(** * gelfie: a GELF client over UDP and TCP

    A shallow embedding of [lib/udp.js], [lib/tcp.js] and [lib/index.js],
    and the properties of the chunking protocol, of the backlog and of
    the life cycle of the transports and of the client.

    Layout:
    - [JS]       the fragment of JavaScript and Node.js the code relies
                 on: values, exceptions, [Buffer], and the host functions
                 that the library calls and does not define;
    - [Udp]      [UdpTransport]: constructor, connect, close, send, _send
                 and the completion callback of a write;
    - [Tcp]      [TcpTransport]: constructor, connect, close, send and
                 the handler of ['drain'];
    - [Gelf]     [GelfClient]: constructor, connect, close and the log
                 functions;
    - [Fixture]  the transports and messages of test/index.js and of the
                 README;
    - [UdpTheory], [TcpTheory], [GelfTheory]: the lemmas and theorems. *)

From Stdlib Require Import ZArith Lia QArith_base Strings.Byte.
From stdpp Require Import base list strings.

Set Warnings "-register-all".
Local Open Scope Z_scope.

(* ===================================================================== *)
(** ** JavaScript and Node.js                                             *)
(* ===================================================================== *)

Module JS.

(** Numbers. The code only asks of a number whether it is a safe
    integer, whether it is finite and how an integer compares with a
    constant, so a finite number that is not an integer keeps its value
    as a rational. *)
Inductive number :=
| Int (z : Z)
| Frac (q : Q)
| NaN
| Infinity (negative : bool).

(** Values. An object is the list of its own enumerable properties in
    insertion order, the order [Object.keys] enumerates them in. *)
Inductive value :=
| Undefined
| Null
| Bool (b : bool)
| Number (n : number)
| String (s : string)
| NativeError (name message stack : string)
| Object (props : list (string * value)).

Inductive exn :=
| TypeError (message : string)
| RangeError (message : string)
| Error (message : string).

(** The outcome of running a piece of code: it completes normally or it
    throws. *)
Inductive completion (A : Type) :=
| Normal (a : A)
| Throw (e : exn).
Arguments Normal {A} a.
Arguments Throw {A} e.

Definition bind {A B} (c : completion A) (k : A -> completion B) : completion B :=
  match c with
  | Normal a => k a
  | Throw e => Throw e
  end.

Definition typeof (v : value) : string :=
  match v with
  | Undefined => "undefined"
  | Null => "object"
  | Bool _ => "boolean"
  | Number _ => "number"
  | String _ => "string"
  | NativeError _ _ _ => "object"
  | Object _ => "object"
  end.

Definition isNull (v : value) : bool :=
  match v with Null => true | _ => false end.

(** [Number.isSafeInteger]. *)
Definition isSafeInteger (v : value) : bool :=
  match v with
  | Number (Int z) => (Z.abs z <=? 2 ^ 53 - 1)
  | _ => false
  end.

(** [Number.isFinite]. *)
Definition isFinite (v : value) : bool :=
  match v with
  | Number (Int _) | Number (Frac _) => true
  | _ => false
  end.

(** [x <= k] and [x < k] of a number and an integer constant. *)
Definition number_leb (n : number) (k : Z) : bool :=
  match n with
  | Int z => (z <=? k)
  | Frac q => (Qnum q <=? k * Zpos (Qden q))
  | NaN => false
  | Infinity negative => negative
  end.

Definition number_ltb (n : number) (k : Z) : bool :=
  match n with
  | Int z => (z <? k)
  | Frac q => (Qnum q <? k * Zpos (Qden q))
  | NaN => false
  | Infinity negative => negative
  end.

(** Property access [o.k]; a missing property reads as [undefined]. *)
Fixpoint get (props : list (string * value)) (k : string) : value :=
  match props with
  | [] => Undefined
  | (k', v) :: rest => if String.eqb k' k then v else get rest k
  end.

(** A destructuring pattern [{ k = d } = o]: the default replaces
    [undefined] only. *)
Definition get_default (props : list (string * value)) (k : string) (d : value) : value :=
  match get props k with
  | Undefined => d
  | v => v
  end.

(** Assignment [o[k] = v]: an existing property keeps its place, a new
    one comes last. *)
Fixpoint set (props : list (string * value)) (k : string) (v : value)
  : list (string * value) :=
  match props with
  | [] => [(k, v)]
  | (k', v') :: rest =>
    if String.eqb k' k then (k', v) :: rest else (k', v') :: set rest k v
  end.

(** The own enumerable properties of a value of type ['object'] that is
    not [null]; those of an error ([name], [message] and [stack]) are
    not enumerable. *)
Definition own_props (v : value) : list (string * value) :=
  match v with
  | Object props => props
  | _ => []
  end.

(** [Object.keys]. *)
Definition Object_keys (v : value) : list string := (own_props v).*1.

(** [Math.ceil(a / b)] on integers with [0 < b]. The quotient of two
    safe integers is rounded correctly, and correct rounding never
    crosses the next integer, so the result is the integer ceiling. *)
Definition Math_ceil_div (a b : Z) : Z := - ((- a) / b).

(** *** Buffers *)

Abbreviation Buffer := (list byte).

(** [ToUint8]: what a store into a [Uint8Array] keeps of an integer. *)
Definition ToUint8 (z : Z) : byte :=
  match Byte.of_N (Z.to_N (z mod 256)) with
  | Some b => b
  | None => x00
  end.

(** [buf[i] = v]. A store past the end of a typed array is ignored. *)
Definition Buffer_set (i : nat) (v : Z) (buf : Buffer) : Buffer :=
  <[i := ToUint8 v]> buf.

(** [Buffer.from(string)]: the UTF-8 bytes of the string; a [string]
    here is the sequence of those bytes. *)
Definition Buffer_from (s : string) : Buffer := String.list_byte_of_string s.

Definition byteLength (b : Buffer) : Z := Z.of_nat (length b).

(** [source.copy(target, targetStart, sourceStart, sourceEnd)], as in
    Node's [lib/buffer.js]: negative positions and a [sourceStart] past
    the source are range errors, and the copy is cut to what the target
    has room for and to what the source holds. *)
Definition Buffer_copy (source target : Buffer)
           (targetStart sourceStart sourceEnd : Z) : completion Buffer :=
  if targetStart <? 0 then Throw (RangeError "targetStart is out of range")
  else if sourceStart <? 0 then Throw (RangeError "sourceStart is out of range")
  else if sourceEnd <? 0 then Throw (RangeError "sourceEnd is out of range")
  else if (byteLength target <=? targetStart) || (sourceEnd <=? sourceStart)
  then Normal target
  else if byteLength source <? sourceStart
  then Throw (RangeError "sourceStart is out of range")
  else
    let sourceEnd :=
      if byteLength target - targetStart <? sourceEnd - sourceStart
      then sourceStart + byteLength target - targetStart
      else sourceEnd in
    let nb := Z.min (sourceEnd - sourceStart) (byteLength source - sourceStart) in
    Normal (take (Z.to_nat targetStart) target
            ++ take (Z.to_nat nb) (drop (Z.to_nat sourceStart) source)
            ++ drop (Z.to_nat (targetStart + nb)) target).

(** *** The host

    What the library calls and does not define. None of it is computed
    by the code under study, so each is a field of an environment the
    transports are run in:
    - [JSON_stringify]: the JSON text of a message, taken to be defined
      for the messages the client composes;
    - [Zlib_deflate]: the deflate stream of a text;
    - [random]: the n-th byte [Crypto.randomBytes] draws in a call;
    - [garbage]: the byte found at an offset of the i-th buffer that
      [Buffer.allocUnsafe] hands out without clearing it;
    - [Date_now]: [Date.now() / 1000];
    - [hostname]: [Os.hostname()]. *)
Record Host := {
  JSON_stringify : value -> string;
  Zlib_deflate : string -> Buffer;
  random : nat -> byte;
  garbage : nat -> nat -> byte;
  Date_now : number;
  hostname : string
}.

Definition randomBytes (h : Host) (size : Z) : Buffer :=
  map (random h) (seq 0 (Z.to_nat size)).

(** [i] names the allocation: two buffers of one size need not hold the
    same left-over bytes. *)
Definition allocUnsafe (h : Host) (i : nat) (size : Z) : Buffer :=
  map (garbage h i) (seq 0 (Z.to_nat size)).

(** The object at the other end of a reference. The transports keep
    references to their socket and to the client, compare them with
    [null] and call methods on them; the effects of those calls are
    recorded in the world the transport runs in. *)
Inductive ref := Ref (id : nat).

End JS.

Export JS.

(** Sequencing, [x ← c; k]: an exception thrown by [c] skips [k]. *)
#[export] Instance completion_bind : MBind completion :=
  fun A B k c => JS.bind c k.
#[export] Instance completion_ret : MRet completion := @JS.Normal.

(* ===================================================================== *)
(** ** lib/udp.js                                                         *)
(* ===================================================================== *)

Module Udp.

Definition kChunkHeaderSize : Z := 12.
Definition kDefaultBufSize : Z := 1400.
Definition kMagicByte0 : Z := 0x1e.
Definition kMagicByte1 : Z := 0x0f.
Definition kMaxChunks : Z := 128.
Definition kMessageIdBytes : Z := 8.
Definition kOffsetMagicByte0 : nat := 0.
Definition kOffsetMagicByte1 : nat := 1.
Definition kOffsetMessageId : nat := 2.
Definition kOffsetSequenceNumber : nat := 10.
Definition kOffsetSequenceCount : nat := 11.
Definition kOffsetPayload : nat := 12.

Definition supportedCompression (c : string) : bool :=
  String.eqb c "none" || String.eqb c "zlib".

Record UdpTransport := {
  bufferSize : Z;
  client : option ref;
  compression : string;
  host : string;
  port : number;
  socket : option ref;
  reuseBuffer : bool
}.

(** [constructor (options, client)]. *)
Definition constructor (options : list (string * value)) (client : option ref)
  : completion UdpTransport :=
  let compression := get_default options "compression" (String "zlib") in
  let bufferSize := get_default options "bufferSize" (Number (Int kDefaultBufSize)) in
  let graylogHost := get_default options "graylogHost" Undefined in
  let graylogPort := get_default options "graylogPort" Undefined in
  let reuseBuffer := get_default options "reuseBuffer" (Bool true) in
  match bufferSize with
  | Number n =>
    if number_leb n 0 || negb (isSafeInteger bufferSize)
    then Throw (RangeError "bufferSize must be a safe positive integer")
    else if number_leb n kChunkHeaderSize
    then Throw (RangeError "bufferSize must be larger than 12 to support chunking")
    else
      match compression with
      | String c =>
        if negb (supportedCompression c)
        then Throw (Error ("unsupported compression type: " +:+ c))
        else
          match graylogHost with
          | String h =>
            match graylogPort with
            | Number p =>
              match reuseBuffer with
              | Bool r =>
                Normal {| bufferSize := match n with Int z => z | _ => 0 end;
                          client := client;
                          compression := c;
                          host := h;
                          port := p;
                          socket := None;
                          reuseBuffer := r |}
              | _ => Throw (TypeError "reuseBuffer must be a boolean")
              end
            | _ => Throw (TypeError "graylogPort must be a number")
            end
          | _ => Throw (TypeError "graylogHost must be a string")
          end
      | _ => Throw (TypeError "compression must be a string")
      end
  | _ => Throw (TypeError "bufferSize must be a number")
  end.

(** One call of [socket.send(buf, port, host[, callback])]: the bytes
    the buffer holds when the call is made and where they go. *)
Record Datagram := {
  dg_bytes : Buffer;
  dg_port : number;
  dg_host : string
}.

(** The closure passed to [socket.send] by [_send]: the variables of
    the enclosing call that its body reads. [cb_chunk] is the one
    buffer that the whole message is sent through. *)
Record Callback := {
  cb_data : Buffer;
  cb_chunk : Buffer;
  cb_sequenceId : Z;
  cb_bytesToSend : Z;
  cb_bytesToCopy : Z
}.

----

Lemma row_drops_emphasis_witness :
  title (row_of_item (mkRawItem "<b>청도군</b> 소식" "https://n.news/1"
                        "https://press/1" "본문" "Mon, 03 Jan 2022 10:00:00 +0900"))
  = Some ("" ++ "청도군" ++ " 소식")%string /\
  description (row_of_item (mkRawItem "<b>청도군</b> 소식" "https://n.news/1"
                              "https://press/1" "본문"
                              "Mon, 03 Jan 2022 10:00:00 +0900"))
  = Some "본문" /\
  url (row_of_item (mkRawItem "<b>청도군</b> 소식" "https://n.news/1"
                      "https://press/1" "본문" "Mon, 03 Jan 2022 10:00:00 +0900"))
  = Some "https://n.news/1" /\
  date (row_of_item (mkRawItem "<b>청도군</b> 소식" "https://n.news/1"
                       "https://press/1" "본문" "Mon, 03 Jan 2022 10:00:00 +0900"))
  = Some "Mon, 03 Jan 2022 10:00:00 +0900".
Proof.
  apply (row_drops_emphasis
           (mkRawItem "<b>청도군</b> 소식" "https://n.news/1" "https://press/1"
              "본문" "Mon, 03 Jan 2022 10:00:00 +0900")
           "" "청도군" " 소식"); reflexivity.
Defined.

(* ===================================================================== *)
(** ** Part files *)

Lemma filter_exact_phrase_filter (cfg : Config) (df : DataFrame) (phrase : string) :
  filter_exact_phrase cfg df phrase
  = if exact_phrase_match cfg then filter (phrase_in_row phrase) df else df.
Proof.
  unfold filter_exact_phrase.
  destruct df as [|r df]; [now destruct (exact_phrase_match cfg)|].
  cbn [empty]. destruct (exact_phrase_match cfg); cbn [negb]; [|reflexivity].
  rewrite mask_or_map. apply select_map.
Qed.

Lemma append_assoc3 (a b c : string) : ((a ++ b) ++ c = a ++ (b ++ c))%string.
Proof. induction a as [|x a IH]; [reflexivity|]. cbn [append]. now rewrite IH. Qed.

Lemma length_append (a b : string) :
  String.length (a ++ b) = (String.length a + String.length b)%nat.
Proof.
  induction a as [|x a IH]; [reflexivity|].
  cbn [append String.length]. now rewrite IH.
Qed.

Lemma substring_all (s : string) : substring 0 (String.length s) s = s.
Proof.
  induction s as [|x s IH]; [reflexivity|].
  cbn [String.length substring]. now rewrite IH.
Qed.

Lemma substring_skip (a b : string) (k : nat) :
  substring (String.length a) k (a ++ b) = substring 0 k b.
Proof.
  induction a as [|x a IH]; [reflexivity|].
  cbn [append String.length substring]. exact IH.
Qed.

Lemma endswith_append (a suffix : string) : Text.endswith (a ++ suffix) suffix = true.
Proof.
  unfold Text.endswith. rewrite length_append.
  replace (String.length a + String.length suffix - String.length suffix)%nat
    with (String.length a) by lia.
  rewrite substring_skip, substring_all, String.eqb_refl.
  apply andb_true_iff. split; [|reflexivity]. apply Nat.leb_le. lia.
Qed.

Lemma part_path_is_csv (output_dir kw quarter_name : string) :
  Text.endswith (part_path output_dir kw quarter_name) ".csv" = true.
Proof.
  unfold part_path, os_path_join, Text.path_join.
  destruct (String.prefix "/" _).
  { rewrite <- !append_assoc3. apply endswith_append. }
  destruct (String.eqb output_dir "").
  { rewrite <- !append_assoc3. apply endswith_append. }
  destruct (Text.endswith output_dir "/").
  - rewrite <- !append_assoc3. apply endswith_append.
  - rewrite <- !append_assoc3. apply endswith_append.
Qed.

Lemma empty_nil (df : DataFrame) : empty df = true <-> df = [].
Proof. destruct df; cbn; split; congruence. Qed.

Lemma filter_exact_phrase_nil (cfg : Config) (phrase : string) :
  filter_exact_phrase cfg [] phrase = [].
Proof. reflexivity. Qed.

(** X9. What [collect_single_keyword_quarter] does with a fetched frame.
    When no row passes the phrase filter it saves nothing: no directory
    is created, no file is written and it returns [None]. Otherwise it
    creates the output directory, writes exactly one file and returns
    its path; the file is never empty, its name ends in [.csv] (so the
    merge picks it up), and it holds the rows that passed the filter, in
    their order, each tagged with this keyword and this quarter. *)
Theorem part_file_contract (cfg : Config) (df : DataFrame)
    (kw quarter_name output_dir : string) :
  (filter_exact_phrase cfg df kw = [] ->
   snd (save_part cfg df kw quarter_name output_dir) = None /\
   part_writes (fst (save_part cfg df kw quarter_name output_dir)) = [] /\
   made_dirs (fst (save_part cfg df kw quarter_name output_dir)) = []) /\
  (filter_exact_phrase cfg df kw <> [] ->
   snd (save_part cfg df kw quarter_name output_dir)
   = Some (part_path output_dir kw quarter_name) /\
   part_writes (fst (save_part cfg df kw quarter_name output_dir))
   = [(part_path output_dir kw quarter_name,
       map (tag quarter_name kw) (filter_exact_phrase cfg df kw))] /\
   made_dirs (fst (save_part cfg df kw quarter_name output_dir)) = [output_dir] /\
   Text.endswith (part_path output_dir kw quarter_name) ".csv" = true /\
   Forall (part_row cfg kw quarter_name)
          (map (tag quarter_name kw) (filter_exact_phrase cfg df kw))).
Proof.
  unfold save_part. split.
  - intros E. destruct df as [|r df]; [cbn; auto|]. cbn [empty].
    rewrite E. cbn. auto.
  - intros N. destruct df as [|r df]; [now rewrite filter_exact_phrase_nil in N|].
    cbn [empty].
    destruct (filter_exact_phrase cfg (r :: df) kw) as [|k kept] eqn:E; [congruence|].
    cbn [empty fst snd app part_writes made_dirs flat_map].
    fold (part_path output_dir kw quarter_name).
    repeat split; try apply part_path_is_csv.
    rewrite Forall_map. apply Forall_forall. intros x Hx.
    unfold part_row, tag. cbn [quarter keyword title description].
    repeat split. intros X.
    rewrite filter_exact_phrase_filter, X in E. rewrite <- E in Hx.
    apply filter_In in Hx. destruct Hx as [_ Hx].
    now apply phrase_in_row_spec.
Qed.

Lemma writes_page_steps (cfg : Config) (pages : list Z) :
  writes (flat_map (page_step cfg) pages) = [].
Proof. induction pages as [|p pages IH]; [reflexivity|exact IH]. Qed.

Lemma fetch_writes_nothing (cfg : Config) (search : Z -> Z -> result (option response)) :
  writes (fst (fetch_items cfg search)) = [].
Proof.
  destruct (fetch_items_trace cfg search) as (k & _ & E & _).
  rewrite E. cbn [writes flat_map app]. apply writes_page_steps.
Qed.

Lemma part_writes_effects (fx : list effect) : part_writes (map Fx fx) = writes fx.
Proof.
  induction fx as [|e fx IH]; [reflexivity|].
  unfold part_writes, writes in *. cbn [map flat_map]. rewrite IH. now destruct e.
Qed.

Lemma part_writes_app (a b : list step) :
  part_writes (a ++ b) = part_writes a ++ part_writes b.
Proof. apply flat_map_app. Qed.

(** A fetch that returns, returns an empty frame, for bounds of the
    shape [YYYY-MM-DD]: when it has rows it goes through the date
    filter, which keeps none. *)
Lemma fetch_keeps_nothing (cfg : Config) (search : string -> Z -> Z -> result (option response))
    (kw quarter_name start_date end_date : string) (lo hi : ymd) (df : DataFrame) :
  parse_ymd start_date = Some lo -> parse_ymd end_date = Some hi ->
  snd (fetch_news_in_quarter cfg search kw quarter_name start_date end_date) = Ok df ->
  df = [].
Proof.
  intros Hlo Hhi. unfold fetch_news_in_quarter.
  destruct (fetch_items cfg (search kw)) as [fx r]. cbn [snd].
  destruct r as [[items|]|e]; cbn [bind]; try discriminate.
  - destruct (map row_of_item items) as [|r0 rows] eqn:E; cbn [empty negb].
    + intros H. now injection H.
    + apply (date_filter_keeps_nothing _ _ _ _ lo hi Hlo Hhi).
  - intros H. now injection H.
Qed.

----

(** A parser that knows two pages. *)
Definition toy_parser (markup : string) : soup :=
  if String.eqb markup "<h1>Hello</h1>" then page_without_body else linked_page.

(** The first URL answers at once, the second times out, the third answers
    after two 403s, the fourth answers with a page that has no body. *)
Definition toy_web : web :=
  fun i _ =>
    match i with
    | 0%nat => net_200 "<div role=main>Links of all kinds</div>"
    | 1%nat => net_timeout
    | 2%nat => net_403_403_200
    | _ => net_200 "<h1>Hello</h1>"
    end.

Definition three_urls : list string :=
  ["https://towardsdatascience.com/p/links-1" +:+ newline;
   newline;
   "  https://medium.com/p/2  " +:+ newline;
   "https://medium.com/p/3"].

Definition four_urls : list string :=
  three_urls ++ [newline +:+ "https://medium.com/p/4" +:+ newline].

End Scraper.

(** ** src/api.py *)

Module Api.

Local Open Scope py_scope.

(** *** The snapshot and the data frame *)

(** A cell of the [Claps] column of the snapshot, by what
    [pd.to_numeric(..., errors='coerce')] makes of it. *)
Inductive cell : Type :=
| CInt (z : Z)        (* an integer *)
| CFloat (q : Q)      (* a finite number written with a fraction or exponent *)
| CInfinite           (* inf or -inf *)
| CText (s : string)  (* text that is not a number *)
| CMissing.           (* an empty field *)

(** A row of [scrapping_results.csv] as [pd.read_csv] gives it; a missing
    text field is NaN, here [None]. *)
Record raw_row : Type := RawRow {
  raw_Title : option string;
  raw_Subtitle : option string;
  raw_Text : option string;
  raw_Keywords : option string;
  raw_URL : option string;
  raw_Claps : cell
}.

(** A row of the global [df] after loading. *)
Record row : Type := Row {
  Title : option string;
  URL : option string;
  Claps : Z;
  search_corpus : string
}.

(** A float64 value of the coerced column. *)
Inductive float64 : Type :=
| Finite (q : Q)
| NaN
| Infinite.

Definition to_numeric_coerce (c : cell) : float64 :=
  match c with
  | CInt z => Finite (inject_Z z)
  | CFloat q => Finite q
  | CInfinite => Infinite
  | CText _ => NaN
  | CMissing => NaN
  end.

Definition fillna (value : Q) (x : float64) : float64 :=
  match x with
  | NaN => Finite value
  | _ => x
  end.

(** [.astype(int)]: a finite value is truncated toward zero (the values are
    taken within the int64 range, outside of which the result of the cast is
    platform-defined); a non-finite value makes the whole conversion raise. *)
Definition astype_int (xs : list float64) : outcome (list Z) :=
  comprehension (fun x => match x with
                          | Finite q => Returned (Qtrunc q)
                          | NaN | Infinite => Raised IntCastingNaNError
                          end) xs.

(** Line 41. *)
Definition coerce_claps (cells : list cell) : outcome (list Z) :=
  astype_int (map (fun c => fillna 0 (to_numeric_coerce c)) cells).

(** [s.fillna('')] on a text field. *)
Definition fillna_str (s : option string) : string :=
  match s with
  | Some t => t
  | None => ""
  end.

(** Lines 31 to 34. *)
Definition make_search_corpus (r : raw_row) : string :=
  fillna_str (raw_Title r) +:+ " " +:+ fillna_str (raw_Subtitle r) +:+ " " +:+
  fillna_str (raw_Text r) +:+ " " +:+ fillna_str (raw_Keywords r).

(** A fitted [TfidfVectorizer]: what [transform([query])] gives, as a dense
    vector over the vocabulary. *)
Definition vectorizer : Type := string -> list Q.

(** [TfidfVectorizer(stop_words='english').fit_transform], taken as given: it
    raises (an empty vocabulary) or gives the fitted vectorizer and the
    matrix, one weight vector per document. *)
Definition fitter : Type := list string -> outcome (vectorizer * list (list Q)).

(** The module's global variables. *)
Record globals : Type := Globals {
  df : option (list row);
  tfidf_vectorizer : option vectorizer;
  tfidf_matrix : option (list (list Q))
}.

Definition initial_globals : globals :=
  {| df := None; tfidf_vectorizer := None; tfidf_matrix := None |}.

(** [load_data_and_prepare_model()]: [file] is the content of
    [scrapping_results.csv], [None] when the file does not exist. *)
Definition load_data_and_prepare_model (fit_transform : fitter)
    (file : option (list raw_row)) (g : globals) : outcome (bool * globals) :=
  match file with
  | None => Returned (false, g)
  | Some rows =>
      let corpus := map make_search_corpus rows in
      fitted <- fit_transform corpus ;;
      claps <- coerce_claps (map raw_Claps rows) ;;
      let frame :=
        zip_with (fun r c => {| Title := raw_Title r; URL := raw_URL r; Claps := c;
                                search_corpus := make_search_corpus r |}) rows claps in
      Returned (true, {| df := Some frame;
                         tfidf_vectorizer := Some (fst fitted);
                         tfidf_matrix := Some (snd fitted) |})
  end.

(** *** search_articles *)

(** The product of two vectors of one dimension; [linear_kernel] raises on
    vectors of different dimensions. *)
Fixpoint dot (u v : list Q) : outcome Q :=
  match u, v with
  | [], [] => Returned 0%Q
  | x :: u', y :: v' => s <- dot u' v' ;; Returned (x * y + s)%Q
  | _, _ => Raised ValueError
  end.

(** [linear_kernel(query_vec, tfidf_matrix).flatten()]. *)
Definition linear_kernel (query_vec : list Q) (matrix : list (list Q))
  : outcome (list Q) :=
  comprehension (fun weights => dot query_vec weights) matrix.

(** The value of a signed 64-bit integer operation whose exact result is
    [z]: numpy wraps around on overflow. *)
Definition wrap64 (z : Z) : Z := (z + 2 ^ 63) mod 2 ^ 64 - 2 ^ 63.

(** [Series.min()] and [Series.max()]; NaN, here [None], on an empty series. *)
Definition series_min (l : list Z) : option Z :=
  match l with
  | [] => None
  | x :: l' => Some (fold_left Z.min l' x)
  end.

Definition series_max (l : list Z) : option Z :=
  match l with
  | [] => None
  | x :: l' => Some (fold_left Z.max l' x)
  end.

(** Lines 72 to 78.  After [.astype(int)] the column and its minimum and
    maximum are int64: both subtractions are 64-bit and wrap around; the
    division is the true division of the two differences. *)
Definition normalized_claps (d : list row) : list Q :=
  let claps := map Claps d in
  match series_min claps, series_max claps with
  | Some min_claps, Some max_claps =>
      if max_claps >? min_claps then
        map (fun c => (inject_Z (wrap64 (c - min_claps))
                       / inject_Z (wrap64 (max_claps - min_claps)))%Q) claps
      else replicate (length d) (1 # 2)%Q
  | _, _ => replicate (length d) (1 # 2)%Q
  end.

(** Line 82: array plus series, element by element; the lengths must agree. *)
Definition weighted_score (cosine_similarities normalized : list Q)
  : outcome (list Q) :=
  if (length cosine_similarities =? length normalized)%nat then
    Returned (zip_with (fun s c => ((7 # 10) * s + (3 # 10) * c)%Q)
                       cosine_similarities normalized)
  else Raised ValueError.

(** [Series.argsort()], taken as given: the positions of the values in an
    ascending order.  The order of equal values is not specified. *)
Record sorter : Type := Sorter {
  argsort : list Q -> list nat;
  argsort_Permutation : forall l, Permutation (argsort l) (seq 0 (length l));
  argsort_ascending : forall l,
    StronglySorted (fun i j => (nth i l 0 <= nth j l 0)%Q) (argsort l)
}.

----

About this exercise:
In the records above, find every line that contains the word "JavaScript" and copy it.

Answer to the exercise:
    - [JS]       the fragment of JavaScript and Node.js the code relies
(** ** JavaScript and Node.js                                             *)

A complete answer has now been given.